(* ===== verification/JSMapIters.v ===== *)
(** * Maps: iterators

    Moving an iterator, or a call of [forEach], to another record. *)
From S2P Require Import Prelude Chains JSMap JSMapProps JSMapTable JSMapOps JSMapDelete.

Section iters.
Context {MK : MapKey} {ML : MapKeyLaws}.

Lemma inv_ext_eq ext ext' lk lk' s d : (forall i, ext' i = ext i) -> (forall p, lk' p = lk p) -> Inv ext lk s d -> Inv ext' lk' s d.
Proof. intros He Hl [[W1 W2 W3 W4 W5 W6 W7 W8 W9 W10] I2 I3 I4]. split; [|done|done|done]. split; try done; intros; rewrite ?He, ?Hl; auto. Qed.

Lemma inv_iters ext lk ext' lk' s d x : Inv ext lk s d -> wf_mem ext' lk' (set_iters x s) -> Inv ext' lk' (set_iters x s) d.
Proof. intros [I1 [T1 T2 T3 T4 T5] I3 I4] Hw. by split; [|split| |]. Qed.

Definition own_all (l : list JSVal) (ext : nat -> Z) (i : nat) : Z := ext i + countZ (V_iterator i) l.

Lemma own_all_cons v l ext i : own_all (v :: l) ext i = own_all l (own v ext) i.
Proof. unfold own_all, own, is_it. cbn [countZ]. case_decide; case_decide; try congruence; lia. Qed.

Lemma dup_values_inv lk p mr l : forall ext s d, Inv ext lk s d -> get_record s p = Some mr -> (forall v, v ∈ l -> v = key mr \/ v = value mr) ->
  exists s', dup_values s l = Some s' /\ Inv (own_all l ext) lk s' d /\ same_iters s s' /\ heap s' = heap s /\ records s' = records s.
Proof.
  induction l as [|v l IH]; intros ext s d HI Hp Hl; cbn [dup_values].
  - exists s. split_and!; [done| |by apply same_iters_refl|done|done]. eapply inv_ext_eq; [| |exact HI]; [|done]. intros i. unfold own_all. cbn. lia.
  - assert (Ha : alive s v) by (destruct (alive_record _ _ _ _ _ (i_mem _ _ _ _ HI) Hp); by destruct (Hl v ltac:(by left)) as [->| ->]). destruct (dup_spec _ _ _ _ (i_mem _ _ _ _ HI) Ha) as (s1 & E1 & W1 & Q1 & Eh). rewrite E1. cbn [mbind option_bind]. pose proof (inv_quiet _ _ _ _ _ _ _ Q1 W1 HI) as I1. assert (Er : records s1 = records s) by (destruct v; cbn in E1; [by injection E1 as <-|by injection E1 as <-|]; destruct (get_iter s i); [|done]; by injection E1 as <-).
    destruct (IH (own v ext) s1 d I1) as (s' & E' & I' & S' & Eh' & Er'); [unfold get_record; by rewrite Eh|intros u Hu; apply Hl; by right|]. exists s'. split_and!; [done| |eapply same_iters_trans; [by apply quiet_same_iters|done]|congruence|congruence]. eapply inv_ext_eq; [| |exact I']; [|done]. intros i. apply own_all_cons.
Qed.

Lemma free_values_inv lk l : forall ext s d, Inv (own_all l ext) lk s d -> (forall i, 0 <= ext i) -> frames_ok ext s -> exists s', free_values s l = Some s' /\ Inv ext lk s' d /\ same_iters s s' .
Proof.
  induction l as [|v l IH]; intros ext s d HI He Hf; cbn [free_values].
  - exists s. split_and!; [done| |by apply same_iters_refl]. eapply inv_ext_eq; [| |exact HI]; [|done]. intros i. unfold own_all. cbn. lia.
  - assert (HI' : Inv (own v (own_all l ext)) lk s d) by (eapply inv_ext_eq; [| |exact HI]; [|done]; intros i; rewrite own_all_cons; unfold own, own_all; lia). assert (Hle : forall i, ext i <= own_all l ext i) by (intros i; unfold own_all; pose proof (countZ_nonneg (V_iterator i) l); lia).
    destruct (map_free_inv _ _ _ _ _ HI') as (s1 & E1 & I1 & S1); [intros i; specialize (He i); specialize (Hle i); lia|by eapply frames_mono|]. rewrite E1. cbn [mbind option_bind]. destruct (IH ext s1 d I1 He) as (s' & E' & I' & S'); [by eapply same_iters_frames|]. exists s'. split_and!; [done|done|by eapply same_iters_trans].
Qed.

(** ** Leaving a record *)

Definition park (it : JSMapIter) : JSMapIter := mkIter (it_refs it) 0 false (kind it) (args it).

Lemma decref_put_iter s p i it : map_decref_record (put_iter i it s) p = put_iter i it <$> map_decref_record s p.
Proof. unfold map_decref_record. change (get_record (put_iter i it s) p) with (get_record s p). destruct (get_record s p) as [m|]; [|done]. cbn [mbind option_bind]. destruct (_ =? 0); [by destruct (empty m)|done]. Qed.

Lemma park_inv ext s d i it : Inv ext (fun _ => 0) s d -> get_iter s i = Some it -> it_cur it <> 0%nat -> Inv ext (bump (it_cur it) (fun _ => 0)) (put_iter i (park it) s) d.
Proof.
  intros HI Hi H0. eapply inv_iters; [done|]. eapply wf_put_iter; [apply (i_mem _ _ _ _ HI)|done| | |apply (w_ext _ _ _ (i_mem _ _ _ _ HI))|done| | |done|done].
  - intros p Hp. cbn [iter_at park it_cur]. unfold bump. rewrite (decide_False (P := 0%nat = p)) by congruence. case_decide; case_decide; congruence || lia.
  - intros p. unfold bump. case_decide; lia.
  - cbn [park it_refs args]. destruct (w_iter _ _ _ (i_mem _ _ _ _ HI) i it Hi). lia.
  - apply (w_iter _ _ _ (i_mem _ _ _ _ HI) i it Hi).
Qed.

(** The iterator leaves its record, which may go; what follows is left. *)
Lemma advance_inv ext s d i it : Inv ext (fun _ => 0) s d -> get_iter s i = Some it -> it_cur it <> 0%nat ->
  exists s1 l0 l, list_next s (it_cur it) = Some (default 0%nat (head l)) /\ map_decref_record s (it_cur it) = Some s1 /\ Inv ext (fun _ => 0) (put_iter i (park it) s1) d /\ iters s1 = iters s /\
    records s1 = l0 ++ l /\ (forall q, q ∈ l0 -> (q <= it_cur it)%nat) /\ (forall q, q ∈ l -> (it_cur it < q)%nat).
Proof.
  intros HI Hi H0. set (c := it_cur it) in *. assert (Hc : c ∈ records s) by (by apply (w_cur _ _ _ (i_mem _ _ _ _ HI) i it Hi)). pose proof Hc as Hcut. apply list_elem_of_split in Hcut as (l1 & l & Er). pose proof (park_inv _ _ _ _ _ HI Hi H0) as I0. destruct (map_decref_inv _ _ (fun _ => 0) _ _ c I0) as (s1g & E1 & I1 & Ei & Q1); [exact Hc|unfold bump; by rewrite decide_True|lia|intros q Hq; unfold bump; by rewrite decide_False|].
  pose proof E1 as E1'. rewrite decref_put_iter in E1'. destruct (map_decref_record s c) as [s1|] eqn:Ed; [|done]. cbn in E1'. injection E1' as <-.
  destruct (records_step (put_iter i (park it) s) (put_iter i (park it) s1) l1 c l Q1 Er) as (l0 & E0 & Hl0 & _); [intros q Hq; by apply (w_records _ _ _ (i_mem _ _ _ _ HI))|intros q Hq; by apply (decref_other _ c)|apply (w_nodup _ _ _ (i_mem _ _ _ _ HI))|].
  pose proof (i_sorted _ _ _ _ HI) as Hs. rewrite Er in Hs. apply StronglySorted_app in Hs as (Hs1 & _ & Hs2). apply StronglySorted_inv in Hs2 as [_ Hs2].
  exists s1, l0, l. split_and!; [by apply (list_next_spec _ _ _ l1 c l (i_mem _ _ _ _ HI))|done|done| |done| |].
  - unfold map_decref_record in Ed. destruct (get_record s c) as [m|]; [|done]. cbn [mbind option_bind] in Ed. destruct (_ =? 0); [destruct (empty m); [|done]|]; by injection Ed as <-.
  - intros q Hq. apply Hl0, elem_of_app in Hq as [Hq| ->%list_elem_of_singleton]; [|lia]. specialize (Hs1 q c Hq ltac:(by left)). lia.
  - intros q Hq. by apply (proj1 (Forall_forall _ _) Hs2).
Qed.

(** ** Standing on a record *)

Lemma lock_inv ext lk s d p mr : Inv ext lk s d -> get_record s p = Some mr -> Inv ext (bump p lk) (put_record p (with_ref_count mr (ref_count mr + 1)) s) d.
Proof.
  intros HI Hp. eapply inv_quiet; [| |exact HI]; [eapply quiet_put_record; [apply (i_mem _ _ _ _ HI)|done|done]|]. pose proof (i_mem _ _ _ _ HI) as Hw. destruct (w_ref _ _ _ Hw p mr Hp) as [Hr Hr0]. pose proof (w_lk _ _ _ Hw p). eapply wf_put_record; [done|done| | | | |by apply (w_zombie _ _ _ Hw p mr Hp)|apply (w_ext _ _ _ Hw)|done].
  - unfold bump. rewrite decide_True by done. cbn. unfold own_count in *. cbn. lia.
  - cbn. lia.
  - intros q Hq. unfold bump. by rewrite decide_False.
  - unfold bump. rewrite decide_True by done. lia.
Qed.

(** The lock goes to an iterator, with the references of its arguments. *)
Lemma stand_inv ext s d p i it l kd : Inv (own_all l ext) (bump p (fun _ => 0)) s d -> (forall j, 0 <= ext j) -> p ∈ records s -> get_iter s i = Some it -> it_cur it = 0%nat -> args it = [] -> V_iterator i ∉ l ->
  Inv ext (fun _ => 0) (put_iter i (mkIter (it_refs it) p false kd l) s) d.
Proof.
  intros HI He Hp Hi Hc Ha Hl. pose proof (i_mem _ _ _ _ HI) as Hw. assert (Hp0 : p <> 0%nat) by (intros ->; by eapply record_nonzero). assert (Hci : countZ (V_iterator i) l = 0) by (by apply countZ_zero). destruct (w_iter _ _ _ Hw i it Hi) as [Hr Hr0]. eapply inv_iters; [done|]. eapply wf_put_iter; [done|done| |done|done| | | |done|done].
  - intros q Hq. cbn [iter_at it_cur]. rewrite Hc. unfold bump. rewrite (decide_False (P := 0%nat = q)) by congruence. case_decide; case_decide; congruence || lia.
  - intros j _. cbn [args]. rewrite Ha. unfold own_all. cbn. lia.
  - cbn [args it_refs]. rewrite Ha. unfold own_all in Hr. cbn. lia.
  - done.
Qed.
End iters.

------------------------------

#### WHAT IS BEING ASKED:
Copy out the range of lines above starting at the line with "Proof. unfold own_all, own, is_it." and ending at the line with "- assert (HI'", exactly and including both.

#### REPLY:
Proof. unfold own_all, own, is_it. cbn [countZ]. case_decide; case_decide; try congruence; lia. Qed.

Lemma dup_values_inv lk p mr l : forall ext s d, Inv ext lk s d -> get_record s p = Some mr -> (forall v, v ∈ l -> v = key mr \/ v = value mr) ->
  exists s', dup_values s l = Some s' /\ Inv (own_all l ext) lk s' d /\ same_iters s s' /\ heap s' = heap s /\ records s' = records s.
Proof.
  induction l as [|v l IH]; intros ext s d HI Hp Hl; cbn [dup_values].
  - exists s. split_and!; [done| |by apply same_iters_refl|done|done]. eapply inv_ext_eq; [| |exact HI]; [|done]. intros i. unfold own_all. cbn. lia.
  - assert (Ha : alive s v) by (destruct (alive_record _ _ _ _ _ (i_mem _ _ _ _ HI) Hp); by destruct (Hl v ltac:(by left)) as [->| ->]). destruct (dup_spec _ _ _ _ (i_mem _ _ _ _ HI) Ha) as (s1 & E1 & W1 & Q1 & Eh). rewrite E1. cbn [mbind option_bind]. pose proof (inv_quiet _ _ _ _ _ _ _ Q1 W1 HI) as I1. assert (Er : records s1 = records s) by (destruct v; cbn in E1; [by injection E1 as <-|by injection E1 as <-|]; destruct (get_iter s i); [|done]; by injection E1 as <-).
    destruct (IH (own v ext) s1 d I1) as (s' & E' & I' & S' & Eh' & Er'); [unfold get_record; by rewrite Eh|intros u Hu; apply Hl; by right|]. exists s'. split_and!; [done| |eapply same_iters_trans; [by apply quiet_same_iters|done]|congruence|congruence]. eapply inv_ext_eq; [| |exact I']; [|done]. intros i. apply own_all_cons.
Qed.

Lemma free_values_inv lk l : forall ext s d, Inv (own_all l ext) lk s d -> (forall i, 0 <= ext i) -> frames_ok ext s -> exists s', free_values s l = Some s' /\ Inv ext lk s' d /\ same_iters s s' .
Proof.
  induction l as [|v l IH]; intros ext s d HI He Hf; cbn [free_values].
  - exists s. split_and!; [done| |by apply same_iters_refl]. eapply inv_ext_eq; [| |exact HI]; [|done]. intros i. unfold own_all. cbn. lia.
  - assert (HI' : Inv (own v (own_all l ext)) lk s d) by (eapply inv_ext_eq; [| |exact HI]; [|done]; intros i; rewrite own_all_cons; unfold own, own_all; lia). assert (Hle : forall i, ext i <= own_all l ext i) by (intros i; unfold own_all; pose proof (countZ_nonneg (V_iterator i) l); lia).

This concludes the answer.